The Yoga Alliance has certainly seen its share of bad days. While many yoga teachers, new and experienced, have been left wondering and doubtful about its credibility and relevance as anything more than an outdated registry making money off of annual fees, some are willing to give the new YA 2.o a chance.
It’s true, over the past few years they’ve seen a lot of changes and upheaval at the old YA HQ, but with new CEO Richard Karpel, new promises to win back our trust and a new set of organized yoga balls (they stepped in to help the Encinitas yoga in school trial) they may be clamoring their way back to a renewed purpose.
Making good on their word, Yoga Alliance just announced their new health insurance initiative. They’ve officially endorsed Association Health Programs (AHP) which currently services over 250 national associations with a full range of insurancees (plural of insurance) and insurance-ese (insurance speak no one else understands except insurance agents) from life, to health, to dental, vision and business insurance, etc.
YA explains the decision process:
Yoga Alliance conducted a rigorous review process and selected AHP because it provided one of the best insurance programs Yoga Alliance had seen. The process began last November when an RFP was issued and sent to over 11 insurance companies and/or agents that specialize in serving large membership organizations with over 15 years of experience. Five companies were selected for an interview by YA staff, and it was determined that AHP is the company that provides the most comprehensive plan among them. AHP was then presented by YA staff to our member benefits committee, which consists of 16 Yoga Alliance members, and it was unanimously approved by this committee to be an exclusively endorsed partner of health and other insurance products.
They are ready for the 2014 Affordable Care Act, the YA press release assures, even if their website is stuck somewhere in 1999.
So…we don’t know, everyone rejoice?
Insurance has been tough and too expensive for yoga teachers (often independent contractors/freelancers) and yoga studios/small businesses alike. This could be huge and maybe even help make the case for YA’s sustainable legitimacy.
Here’s the full list of benefits offered – they’ll even insure your doga!
Health insurance programs
- Health, dental and vision insurance
- Complimentary alternative care – coming soon!
- Long term care
- Medicare supplements and Part D for seniors
- Short term health insurance
- Prescription drug card – coming soon to members at no cost!
Life, disability and long term insurance programs
- Term Life
- Universal Life
- Whole Life
- Estate Life
- ID theft
- Accident insurance
- International travel insurance – coming soon!
- Critical illness
- Pet insurance – coming soon!
Rates haven’t been announced, but you can login to your YA account and contact them about individual and group options. It might save you money and headaches in the long run, unless of course you’re all like ‘yoga is my health insurance!’

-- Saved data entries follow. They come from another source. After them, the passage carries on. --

(** The iterator of [os.scandir] fails after [a.txt]: the scanner returns
    what it has, the aggregate walk skips the directory. *)
Example scan_listing_breaks :
  list_files_and_folders_recursive "/r"
    (directory
       [("d", {| is_dir := Returns true;
                 os_path_isfile := false;
                 os_path_isdir := true;
                 os_path_islink := false;
                 os_path_getsize := Returns 4096;
                 os_scandir := Returns [("a.txt", regular_file 10)];
                 scandir_next_error := Some OtherOSError |})])
    false
  = Ok [ directory_dict "d" "/r/d" (Some 0)
           [ file_dict "a.txt" "/r/d/a.txt" 10 ] ].
Proof. reflexivity. Qed.

(** An item without ['path'] makes the transformer raise [KeyError]. *)
Example transform_item_without_path :
  transform_for_d3_sunburst
    [ {| name := Some "x"; path := None; type := Some "file";
         size := Some (Some 1); contents := None |} ] "/r"
  = Raise (KeyError "path").
Proof. reflexivity. Qed.

Example join_examples :
  os_path_join "/var/www/html" "img" = "/var/www/html/img"
  /\ os_path_join "/" "etc" = "/etc"
  /\ os_path_join "" "etc" = "etc".
Proof. repeat split. Qed.

(** ** Instances of the theorems *)

Lemma size_probe_failure_is_caught_by_get_size_witness :
  os_path_isfile srv_d = false
  /\ os_path_isdir srv_d = true
  /\ walk_hits_unsizable srv_d = true
  /\ get_size "/srv/d" srv_d = Ok None.
Proof.
  split; [reflexivity|]. split; [reflexivity|]. split; [reflexivity|].
  destruct (size_probe_failure_is_caught_by_get_size "/srv/d" srv_d)
    as [_ [_ [Hhit _]]].
  exact (Hhit eq_refl eq_refl eq_refl).
Defined.

Lemma scanner_never_raises_unreadable_directory_is_empty_witness :
  os_scandir unreadable_directory = Errno PermissionError
  /\ exists structure_before structure_after sz,
       list_files_and_folders_recursive "/r"
         (directory [("a.txt", regular_file 10)]) false
       = Ok structure_before
       /\ list_files_and_folders_recursive "/r"
            (directory [("z.txt", regular_file 3)]) false
          = Ok structure_after
       /\ get_size (os_path_join "/r" "secret") unreadable_directory = Ok sz
       /\ list_files_and_folders_recursive "/r" scenario_unreadable false
          = Ok (structure_before
                  ++ {| name := Some "secret";
                        path := Some (os_path_join "/r" "secret");
                        type := Some "directory";
                        size := Some sz;
                        contents := Some [] |}
                  :: structure_after).
Proof.
  split; [reflexivity|].
  destruct (scanner_never_raises_unreadable_directory_is_empty
              "/r" scenario_unreadable false) as [_ [_ Hsiblings]].
  apply (Hsiblings [("a.txt", regular_file 10)] "secret"
           unreadable_directory [("z.txt", regular_file 3)]
           PermissionError).
  - reflexivity.
  - constructor; [exists false; reflexivity | constructor].
  - reflexivity.
  - reflexivity.
Defined.

Lemma directory_size_is_sum_of_regular_files_witness :
  only_regular_files
    (directory [("c", directory [("d.txt", regular_file 5)]);
                ("e.txt", regular_file 7)]) = true
  /\ get_size "/r"
       (directory [("c", directory [("d.txt", regular_file 5)]);
                   ("e.txt", regular_file 7)])
     = Ok (Some 12).
Proof.
  split; [reflexivity|].
  exact (proj1 (directory_size_is_sum_of_regular_files scenario_nested
                  eq_refl) "/r").
Defined.

Lemma transformer_nodes_have_children_xor_value_witness :
  forallb well_formed
    [ directory_dict "c" "/r/c" (Some 5)
        [ file_dict "d.txt" "/r/c/d.txt" 5 ];
      file_dict "e.txt" "/r/e.txt" 7 ] = true
  /\ exists node,
       transform_for_d3_sunburst
         [ directory_dict "c" "/r/c" (Some 5)
             [ file_dict "d.txt" "/r/c/d.txt" 5 ];
           file_dict "e.txt" "/r/e.txt" 7 ] "/r" = Ok node
       /\ one_of_children_value node = true
       /\ is_branch node = true
       /\ node_name node = "/r".
Proof.
  split; [reflexivity|].
  apply transformer_nodes_have_children_xor_value. reflexivity.
Defined.

Lemma transformer_is_total_witness :
  forallb well_formed
    [ file_dict "a.txt" "/r/a.txt" 10;
      directory_dict "b" "/r/b" None [] ] = true
  /\ exists node,
       transform_for_d3_sunburst
         [ file_dict "a.txt" "/r/a.txt" 10;
           directory_dict "b" "/r/b" None [] ] "/r" = Ok node.
Proof.
  split; [reflexivity|].
  apply (proj1 transformer_is_total). reflexivity.
Defined.


Lemma size_of_other_objects_is_None_witness :
  os_path_isfile socket = false
  /\ os_path_isdir socket = false
  /\ get_size "/run/app.sock" socket = Ok None.
Proof.
  split; [reflexivity|]. split; [reflexivity|].
  exact (proj1 (size_of_other_objects_is_None "/run/app.sock" socket
                  eq_refl eq_refl)).
Defined.

(** ** The scanner: shape, paths and order of the result *)

(** X1. The scanner returns dicts that are well-formed at every depth: the
    keys [name], [path], [type] and [size] are set, [type] is ['file'] or
    ['directory'], and [contents] is set on directories only. *)
Theorem scanner_output_is_well_formed :
  forall root n folders_only,
  exists structure,
    list_files_and_folders_recursive root n folders_only = Ok structure
    /\ forallb well_formed structure = true.
Proof.
  intros root n folders_only.
  pose proof (scan_well_formed n root folders_only) as H.
  rewrite scan_returns in H |- *. simpl in H.
  eexists. split; [reflexivity | exact H].
Qed.

Lemma scan_paths_under n :
  forall root folders_only,
    forallb (paths_under root)
      (value_of []
         (list_files_and_folders_recursive root n folders_only)) = true.
Proof.
  induction n as [n IH] using fsnode_ind. intros root folders_only.
  rewrite scan_returns. simpl.
  unfold fsnode_children_all in IH.
  destruct (os_scandir n) as [entries|e]; [|reflexivity].
  induction IH as [|entry rest Hentry _ IHrest]; simpl; [reflexivity|].
  destruct (is_dir (snd entry)) as [b|e] eqn:Hd; [|reflexivity].
  simpl. rewrite forallb_app, IHrest, andb_true_r.
  unfold dicts_of_entry. rewrite Hd.
  destruct b.
  - simpl. rewrite String.eqb_refl, Hentry. reflexivity.
  - destruct folders_only; [reflexivity|].
    simpl. rewrite String.eqb_refl. reflexivity.
Qed.

(** X2. In the result of the scanner the path of every dict is
    [os.path.join] of the path of its parent (the root, for the dicts of
    the first level) and its own name. *)
Theorem scanner_paths_extend_the_parent_path :
  forall root n folders_only,
  exists structure,
    list_files_and_folders_recursive root n folders_only = Ok structure
    /\ forallb (paths_under root) structure = true.
Proof.
  intros root n folders_only.
  pose proof (scan_paths_under n root folders_only) as H.
  rewrite scan_returns in H |- *. simpl in H.
  eexists. split; [reflexivity | exact H].
Qed.

Lemma dicts_of_entry_names root folders_only entry b :
  is_dir (snd entry) = Returns b ->
  map name (dicts_of_entry root folders_only entry)
  = (if listed folders_only entry then [Some (fst entry)] else [])
  /\ map is_directory_entry (dicts_of_entry root folders_only entry)
     = (if listed folders_only entry then [walk_is_dir (snd entry)] else []).
Proof.
  intros Hd. unfold dicts_of_entry, listed, walk_is_dir. rewrite Hd.
  destruct b, folders_only; split; reflexivity.
Qed.

Lemma dicts_of_reached_names root folders_only entries :
  map name (flat_map (dicts_of_entry root folders_only) (reached entries))
  = map (fun e => Some (fst e))
      (filter (listed folders_only) (reached entries))
  /\ map is_directory_entry
       (flat_map (dicts_of_entry root folders_only) (reached entries))
     = map (fun e => walk_is_dir (snd e))
         (filter (listed folders_only) (reached entries)).
Proof.
  induction entries as [|entry rest [IHname IHkind]]; [split; reflexivity|].
  cbn [reached].
  destruct (is_dir (snd entry)) as [b|e] eqn:Hd; [|split; reflexivity].
  destruct (dicts_of_entry_names root folders_only entry b Hd)
    as [Hname Hkind].
  cbn [flat_map filter]. rewrite !map_app, IHname, IHkind, Hname, Hkind.
  destruct (listed folders_only entry); split; reflexivity.
Qed.

(** X3. The scanner keeps the order of the listing: the names of the dicts
    it returns are the names of the entries it reaches, the directories and,
    unless [folders_only], the others, in the order of [os.scandir]; a dict
    has type ['directory'] exactly when [is_dir()] answered [True]. *)
Theorem scanner_lists_entries_in_order :
  forall root n folders_only entries,
    os_scandir n = Returns entries ->
    exists structure,
      list_files_and_folders_recursive root n folders_only = Ok structure
      /\ map name structure
         = map (fun e => Some (fst e))
             (filter (listed folders_only) (reached entries))
      /\ map is_directory_entry structure
         = map (fun e => walk_is_dir (snd e))
             (filter (listed folders_only) (reached entries)).
Proof.
  intros root n folders_only entries Hn.
  rewrite scan_returns, Hn. eexists. split; [reflexivity|].
  apply dicts_of_reached_names.
Qed.

(** X4. When [is_dir()] raises on an entry, the handler around the loop
    ends the listing of that directory: the scanner returns the dicts of
    the entries before it, and nothing for that entry and the ones after
    it. *)
Theorem is_dir_error_ends_the_listing :
  forall root n folders_only before entry_name c after e,
    os_scandir n = Returns (before ++ (entry_name, c) :: after) ->
    Forall (fun x => exists b, is_dir (snd x) = Returns b) before ->
    is_dir c = Errno e ->
    list_files_and_folders_recursive root n folders_only
    = list_files_and_folders_recursive root (directory before) folders_only.
Proof.
  intros root n folders_only before entry_name c after e Hn Hbefore Hc.
  rewrite !scan_returns, Hn. cbn [os_scandir directory].
  rewrite (reached_app _ _ Hbefore), (reached_all _ Hbefore).
  cbn [reached snd]. rewrite Hc, app_nil_r. reflexivity.
Qed.

(** X5. When the iterator of [os.scandir] raises after the entries it could
    read, the scanner keeps the dicts of those entries, as if the listing
    had ended there; the aggregate walk of [get_size] drops the directory,
    whose size is then 0. *)
Theorem scandir_iterator_error_keeps_the_entries_read :
  forall root d folders_only entries e,
    os_scandir d = Returns entries ->
    scandir_next_error d = Some e ->
    list_files_and_folders_recursive root d folders_only
    = list_files_and_folders_recursive root (directory entries) folders_only
    /\ (os_path_isfile d = false ->
        os_path_isdir d = true ->
        get_size root d = Ok (Some 0)).
Proof.
  intros root d folders_only entries e Hd He. split.
  - rewrite !scan_returns, Hd. reflexivity.
  - intros Hf Hdir. rewrite get_size_unfold, Hf, Hdir, os_walk_unfold, Hd, He.
    reflexivity.
Qed.

(** ** The size of a directory in general *)

Lemma walk_total_unfold n :
  walk_total n
  = match os_scandir n, scandir_next_error n with
    | Returns entries, None =>
        fold_right
          (fun e acc =>
             (if os_path_islink (snd e) then 0
              else if walk_is_dir (snd e) then walk_total (snd e)
              else st_size (snd e)) + acc)
          0 entries
    | _, _ => 0
    end.
Proof. destruct n; reflexivity. Qed.

Lemma walk_adds_walk_total n :
  walk_hits_unsizable n = false ->
  forall top acc,
    for_acc add_directory_files (os_walk top n) acc
    = Ok (acc + walk_total n).
Proof.
  induction n as [n IH] using fsnode_ind.
  rewrite walk_hits_unsizable_unfold. intros Hn top acc.
  rewrite os_walk_unfold, walk_total_unfold.
  unfold fsnode_children_all in IH.
  destruct (os_scandir n) as [entries|e];
    [|cbn [for_acc]; f_equal; lia].
  destruct (scandir_next_error n); [cbn [for_acc]; f_equal; lia|].
  cbn [for_acc add_directory_files].
  assert (Hsplit :
    exists files dirs,
      (forall a,
         for_acc add_file_size
           (filter (fun e => negb (walk_is_dir (snd e))) entries) a
         = Ok (a + files))
      /\ (forall a,
            for_acc add_directory_files
              (flat_map
                 (fun e =>
                    if (walk_is_dir (snd e)
                        && negb (os_path_islink (snd e)))%bool
                    then os_walk (os_path_join top (fst e)) (snd e)
                    else [])
                 entries) a
            = Ok (a + dirs))
      /\ fold_right
           (fun e a =>
              (if os_path_islink (snd e) then 0
               else if walk_is_dir (snd e) then walk_total (snd e)
               else st_size (snd e)) + a)
           0 entries
         = files + dirs).
  { clear acc. induction IH as [|[f c] rest Hc _ IHrest].
    - exists 0, 0. repeat split; intros; simpl; f_equal; lia.
    - cbn [existsb snd] in Hn. apply orb_false_elim in Hn.
      destruct Hn as [Hhere Hrest].
      apply orb_false_elim in Hhere. destruct Hhere as [Hfile Hsub].
      destruct (IHrest Hrest) as [files [dirs [Hfiles [Hdirs Hsum]]]].
      cbn [snd fst] in Hc.
      cbn [filter flat_map fold_right snd fst]. rewrite Hsum.
      unfold unsizable in Hfile.
      destruct (walk_is_dir c) eqn:Hw; cbn [negb andb] in *.
      + destruct (os_path_islink c) eqn:Hl; cbn [negb andb app] in *.
        * exists files, dirs. split; [exact Hfiles|].
          split; [exact Hdirs | lia].
        * exists files, (walk_total c + dirs). split; [exact Hfiles|].
          split; [|lia].
          intros a. rewrite for_acc_app, (Hc Hsub). cbn [bind].
          rewrite Hdirs. f_equal. lia.
      + destruct (os_path_islink c) eqn:Hl; cbn [negb andb app] in *.
        * exists files, dirs. split; [|split; [exact Hdirs | lia]].
          intros a. cbn [for_acc add_file_size]. rewrite Hl. cbn [negb ret].
          apply Hfiles.
        * destruct (os_path_getsize c) as [z|e] eqn:Hz; [|discriminate].
          exists (z + files), dirs. split; [|split; [exact Hdirs|]].
          -- intros a. cbn [for_acc add_file_size]. rewrite Hl, Hz.
             cbn [negb lift bind ret]. rewrite Hfiles. f_equal. lia.
          -- unfold st_size. rewrite Hz. lia. }
  destruct Hsplit as [files [dirs [Hfiles [Hdirs Hsum]]]].
  rewrite Hfiles, Hdirs, Hsum. f_equal. lia.
Qed.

It will also, of course, make YA more money, as well. Tell us when they dig into better credentialing and give us the real perks like a free plane ticket to any yoga retreat of our choice every year. Then we’ll talk!
image via forbes.com chosen specifically because this is the first image that came up when googling ‘health insurance’ and exemplifies what it means for a lot of Americans.
- Yoga Goes On Trial Today: Encinitas Case Pitting Parents Against School Yoga Classes and ‘Religious Indoctrination’
- Giving Yoga Alliance a Chance
- New Yoga Alliance CEO Aims to Win Back Trust with Professional Perks, Insurance and Actually Answering Phone Calls
- The Two Sides to the Mindboggling Encinitas Yoga Trial, Or When Yoga and Religion Meet in Court
It was also announced today that the NY State Program – Healthy NY will be discontinued for individuals and families at the end of the year to make way for the new health insurance exchange (http://www.healthbenefitexchange.ny.gov/). We will have to see how the rates and plans that can be got through YA compare to what will be available on the new “open” market.
Hi J. For what it’s worth, AHP tells us that NY is one of the states in which it is most difficult for them to get affordable rates. Looking forward to hearing feedback from NY state RYTs.
I’ve been wondering, is it necessary to have a registered YTT under your belt in order to teach? Or is it more of a title to get under your belt?
Suzanne, there is no law requiring you to get an RYT to teach yoga, but many employers require it.
I am looking forward to hearing more about this option. If affordable, this may be a way I can quit my day job(which I get insurance) and teach yoga more! I don’t hold my breath on the cost tho!